Und das Geldwäschethema? Abgesehen von der bevorstehenden Ausweitung der Geldwäschevorschriften in der EU auf Kryptobörsen scheint es keine nennenswerten Unterschiede zwischen der Nutzung des Bankensystems und des Kryptowährungssystems durch Kriminelle zu geben. Ein Geldsystem wie Bitcoin, bei dem eine öffentliche Datenbank aller Transaktionen besteht, ist möglicherweise doch nicht die beste Waschmaschine für einen Geldwäscher.

Zu viele Kryptowährungen

Bitcoin ist eine Open-Source-Anwendung. Jeder kann den Quellcode herunterladen, modifizieren und in kürzester Zeit seine eigene Kryptowährung lancieren; man braucht im Wesentlichen nur einen neuen Namen und ein ansprechendes Logo. Abgesehen von diesen "Clones", gibt es zusätzlich noch "Forks", also Abspaltungen von einer Blockchain. Ein weiteres Argument gegen Bitcoin lautet somit, es gäbe eine unübersichtliche, stets steigende Menge an Kryptowährungen, von denen sich keine durchsetzen wird. Stimmt das?

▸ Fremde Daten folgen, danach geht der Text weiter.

(** The handler that [createGetTagStatsHandler] returns. *)
Definition get_tag_stats : DB (ToolResponse TagStats) :=
  wrapToolHandler (js "get-tag-stats") (js "Check database connectivity.")
    (let* tagCounts := getTagCounts in
     let tags := sort_by_count tagCounts in
     let resultText :=
       if (0 <? length tags)%nat
       then bar_chart ++ js " Tag Statistics:" ++ [newline]
            ++ join [newline]
                 (map (fun t => js "  " ++ bullet ++ js " " ++ fst t ++ js ": "
                                ++ Z_to_js (snd t)) tags)
       else bar_chart ++ js " No tags found in any footprint records" in
     ret (createToolResponse resultText
            (mk_tag_stats tags (Z.of_nat (length tags))))).

(* ------------------------------------------------------------------ *)
(** ** Vocabulary of the statements *)

(** An operation that leaves the rows of the table as they are, whatever
    it returns and whatever faults it meets. *)
Definition reads_only {A} (m : DB A) : Prop :=
  forall w, evidences (m w).2 = evidences w.

(** The tags of all rows, with repetitions, and how often a tag occurs
    among them. *)
Definition all_tags (rows : list Evidence) : list jsstring :=
  flat_map (fun r => tokens_of (tags r)) rows.

Definition occurrences (tag : jsstring) (l : list jsstring) : Z :=
  Z.of_nat (length (List.filter (fun t => str_eqb t tag) l)).

(** The tally after the tags [seen]: one entry for each distinct tag, with
    the number of its occurrences. *)
Definition tallies (tagCounts : list (jsstring * Z)) (seen : list jsstring) : Prop :=
  NoDup (map fst tagCounts)
  /\ (forall tag, tag ∈ map fst tagCounts <-> tag ∈ seen)
  /\ (forall tag, Map_get tagCounts tag
                  = if occurrences tag seen =? 0 then None
                    else Some (occurrences tag seen)).

(** The parameters that the handler of capture-footprint accepts. *)
Definition capturable (params : CaptureEvidenceParams) : Prop :=
  trim (cp_content params) <> []
  /\ 0 < cp_messageCount params
  /\ has_separator (cp_conversationId params) = false
  /\ is_ok (sanitize_tags (cp_tags params)) = true.

(** The tag string that a capture hands to [create]. *)
Definition stored_tags (given : option jsstring) : option jsstring :=
  match sanitize_tags given with
  | Ok tags => or_null tags
  | Throw _ => None
  end.

(** The row that a capture stores. *)
Definition captured_row `{Platform} (key : bytes) (g : Entropy)
  (gitInfo : option GitInfo) (uuid : jsstring) (params : CaptureEvidenceParams)
  (stamp now : jsstring) : Evidence :=
  let nonce := fst (randomBytes 24 g) in
  inserted_row uuid
    (mk_new_evidence stamp (cp_conversationId params) (cp_llmProvider params)
       (cipher_encrypt key nonce (TextEncoder_encode (cp_content params))) nonce
       (sha256_hex_string (cp_content params)) (cp_messageCount params)
       (or_null (option_map commitHash gitInfo))
       (or_null (option_map gi_timestamp gitInfo))
       (stored_tags (cp_tags params))) now.

(** A tag string that is the list of its tags: the tags joined by commas,
    none of them empty, none with blanks around it; no tags at all is
    NULL. *)
Definition joined_tags (o : option jsstring) : Prop :=
  match o with
  | Some s => s <> [] /\ s = join [comma] (tokens s)
  | None => True
  end.
(** * PAWS client (main.js): account session and quest-completion engine

    A shallow embedding of [src/main.js].  JSON data is kept untyped, as the
    JavaScript has it; the runtime's library functions ([axios],
    [JSON.parse], [Buffer.from], [decodeURIComponent], the clock, the file
    system) are fields of an environment record; the engine itself is
    written in a small state-and-exception monad whose state carries the
    token object and the trace of observable effects. *)

From Stdlib Require Import ZArith Ascii String.
From stdpp Require Import base option list strings gmap pretty.

Local Open Scope Z_scope.
Local Open Scope string_scope.
Local Open Scope list_scope.

#[local] Set Warnings "-register-all".

(** ** JavaScript values *)

Inductive JsVal : Type :=
| JUndefined
| JNull
| JBool (b : bool)
| JNum (n : Z)
| JStr (s : string)
| JArr (items : list JsVal)
| JObj (fields : list (string * JsVal)).

(** An [Error] object; only its [message] is ever read. *)
Record JsError : Type := mkError { message : string }.

(** ToBoolean. *)
Definition truthy (v : JsVal) : bool :=
  match v with
  | JUndefined | JNull => false
  | JBool b => b
  | JNum n => negb (Z.eqb n 0)
  | JStr s => negb (String.eqb s "")
  | JArr _ | JObj _ => true
  end.

(** [v == null], the test behind [?.] and [??]. *)
Definition nullish (v : JsVal) : bool :=
  match v with
  | JUndefined | JNull => true
  | _ => false
  end.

Es gibt tatsächlich viele Kryptowährungen, und viele von ihnen sind im Wesentlichen Plagiate ohne echten Mehrwert. Einige von ihnen zeichnen sich allerdings auch durch Innovation aus. Zcash zum Beispiel hat neue kryptografische Erkenntnisse (zk-SNARKs) eingebaut. DASH hat eine sogenannte Decentralised Autonomous Organization (DAO) eingeführt, die ein eigenständiges Budget für Forschung und Marketing verwaltet.

IOTA wiederum verwendet Directed Acyclic Graphs (DAGs), eine Weiterentwicklung der Blockchain-Technologie. Kryptowährungen mit innovativen Eigenschaften werden wahrscheinlich in dem Währungswettbewerb gewinnen und die anderen verdrängen. Und überall sehen wir Wettbewerb als gut an. Warum nicht auch bei Kryptowährungen?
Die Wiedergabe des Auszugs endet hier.